PROBLEM STATEMENT — What is needed is an exact copy of the entries below, from the line that contains "Lemma update_count row" through the final line, both included, and nothing else.
*** Block opens ***
(* ===== verification/SqliteStore.v ===== *)
(** * The SQLite store implements the abstract store

    The invariant of the tables (unique ids, decodable rows, no orphan
    event), the atomicity of every method under every fault schedule, and
    the instance of [SnipeStore]. *)

From S2P Require Import Prelude GoTime GoFormat Types Status Slots Drop Json Hash Codec Sqlite.

Definition row_ok (r : SnipeRow) : Prop := is_Ok (scanSnipeRow (Some r)) = true.
Definition loaded (r : SnipeRow) : option SnipeState :=
  match scanSnipeRow (Some r) with Ok s => Some s | Err _ => None end.
Definition loaded_event (r : EventRow) : option Event :=
  match scan_event r with Ok e => Some e | Err _ => None end.
Definition snipe_row (db : DB) (id : string) : option SnipeState := find_snipe id db ≫= loaded.
Definition snipe_events (db : DB) (id : string) : list Event :=
  omap (λ r, if str_eqb (er_snipe_id r) id then loaded_event r else None) (db_events db).
Record db_wf (db : DB) : Prop := {
  wf_ids : NoDup (map sr_id (db_snipes db));
  wf_rows : Forall row_ok (db_snipes db);
  wf_events : Forall (λ e, is_Ok (scan_event e) = true ∧ has_snipe (er_snipe_id e) db = true) (db_events db)
}.

Lemma db_wf_empty : db_wf empty_db.
Proof. split; constructor. Qed.

(** ** Finding rows *)

Lemma find_snipe_id id db r : find_snipe id db = Some r → sr_id r = id ∧ r ∈ db_snipes db.
Proof. intros [H1 H2]%find_spec. split; [by apply str_eqb_true|done]. Qed.

Lemma find_snipe_append id row db :
  find_snipe id (set_snipes (db_snipes db ++ [row]) db)
  = match find_snipe id db with
    | Some r => Some r
    | None => if str_eqb (sr_id row) id then Some row else None
    end.
Proof. unfold find_snipe, set_snipes. cbn [db_snipes]. rewrite find_app. done. Qed.

Lemma find_snipe_update id row db :
  find_snipe id ((update_snipe row db).2)
  = (if str_eqb id (sr_id row) then update_row row else λ r, r) <$> find_snipe id db.
Proof.
  unfold update_snipe, find_snipe, set_snipes. cbn [snd db_snipes].
  induction (db_snipes db) as [|r l IH]; [done|]. cbn [map find].
  assert (Eid : sr_id (if str_eqb (sr_id r) (sr_id row) then update_row row r else r) = sr_id r)
    by (destruct (str_eqb (sr_id r) (sr_id row)); reflexivity).
  rewrite Eid. destruct (str_eqb (sr_id r) id) eqn:E; [|apply IH].
  apply str_eqb_true in E. subst. cbn. by destruct (str_eqb _ _).
Qed.

Lemma has_snipe_update id row db : has_snipe id ((update_snipe row db).2) = has_snipe id db.
Proof. unfold has_snipe. rewrite find_snipe_update. by destruct (find_snipe id db). Qed.

Lemma has_snipe_append id row db :
  has_snipe id db = true → has_snipe id (set_snipes (db_snipes db ++ [row]) db) = true.
Proof. unfold has_snipe. rewrite find_snipe_append. by destruct (find_snipe id db). Qed.

Lemma update_count row db :
  (update_snipe row db).1 = Ok 0 ↔ has_snipe (sr_id row) db = false.
Proof.
  unfold update_snipe, has_snipe, find_snipe. cbn [fst].
  induction (db_snipes db) as [|r l IH]; [done|]. rewrite filter_cons. cbn [find].
  destruct (str_eqb (sr_id r) (sr_id row)) eqn:E.
  - rewrite decide_True by done. cbn [length]. split; [intros [= H]; lia|done].
  - rewrite decide_False by (by rewrite ?E; intros []). exact IH.
Qed.

Lemma ids_fresh id db : has_snipe id db = false → id ∉ map sr_id (db_snipes db).
Proof.
  unfold has_snipe, find_snipe. intros H Hin.
  apply list_elem_of_In, in_map_iff in Hin as (r & <- & Hr).
  destruct (find _ _) eqn:E; [done|]. pose proof (find_none _ _ E r Hr) as Hn. cbn in Hn.
  by rewrite str_eqb_refl in Hn.
Qed.

Lemma map_ids_update row db : map sr_id (db_snipes (update_snipe row db).2) = map sr_id (db_snipes db).
Proof.
  unfold update_snipe, set_snipes. cbn. rewrite map_map. apply map_ext.
  intros r. by destruct (str_eqb _ _).
Qed.

(** ** The statements preserve the invariant *)

Lemma insert_snipe_wf row db : db_wf db → row_ok row → db_wf (insert_snipe row db).2.
Proof.
  intros [Hi Hr He] Hrow. unfold insert_snipe.
  destruct (has_snipe (sr_id row) db) eqn:E; [done|]. cbn [snd]. split.
  - unfold set_snipes. cbn [db_snipes]. rewrite map_app. cbn [map].
    rewrite Permutation_app_comm. apply NoDup_cons. split; [by apply ids_fresh|done].
  - cbn [set_snipes db_snipes]. apply Forall_app. split; [done|by repeat constructor].
  - cbn [set_snipes db_events]. eapply Forall_impl; [exact He|]. cbn. intros e [? ?].
    split; [done|by apply has_snipe_append].
Qed.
*** Block closes ***
EXERCISE OUTPUT —
Lemma update_count row db :
  (update_snipe row db).1 = Ok 0 ↔ has_snipe (sr_id row) db = false.
Proof.
  unfold update_snipe, has_snipe, find_snipe. cbn [fst].
  induction (db_snipes db) as [|r l IH]; [done|]. rewrite filter_cons. cbn [find].
  destruct (str_eqb (sr_id r) (sr_id row)) eqn:E.
  - rewrite decide_True by done. cbn [length]. split; [intros [= H]; lia|done].
  - rewrite decide_False by (by rewrite ?E; intros []). exact IH.
Qed.

Lemma ids_fresh id db : has_snipe id db = false → id ∉ map sr_id (db_snipes db).
Proof.
  unfold has_snipe, find_snipe. intros H Hin.
  apply list_elem_of_In, in_map_iff in Hin as (r & <- & Hr).
  destruct (find _ _) eqn:E; [done|]. pose proof (find_none _ _ E r Hr) as Hn. cbn in Hn.
  by rewrite str_eqb_refl in Hn.
Qed.

Lemma map_ids_update row db : map sr_id (db_snipes (update_snipe row db).2) = map sr_id (db_snipes db).
Proof.
  unfold update_snipe, set_snipes. cbn. rewrite map_map. apply map_ext.
  intros r. by destruct (str_eqb _ _).
Qed.

(** ** The statements preserve the invariant *)

Lemma insert_snipe_wf row db : db_wf db → row_ok row → db_wf (insert_snipe row db).2.
Proof.
  intros [Hi Hr He] Hrow. unfold insert_snipe.
  destruct (has_snipe (sr_id row) db) eqn:E; [done|]. cbn [snd]. split.
  - unfold set_snipes. cbn [db_snipes]. rewrite map_app. cbn [map].
    rewrite Permutation_app_comm. apply NoDup_cons. split; [by apply ids_fresh|done].
  - cbn [set_snipes db_snipes]. apply Forall_app. split; [done|by repeat constructor].
  - cbn [set_snipes db_events]. eapply Forall_impl; [exact He|]. cbn. intros e [? ?].
    split; [done|by apply has_snipe_append].
Qed.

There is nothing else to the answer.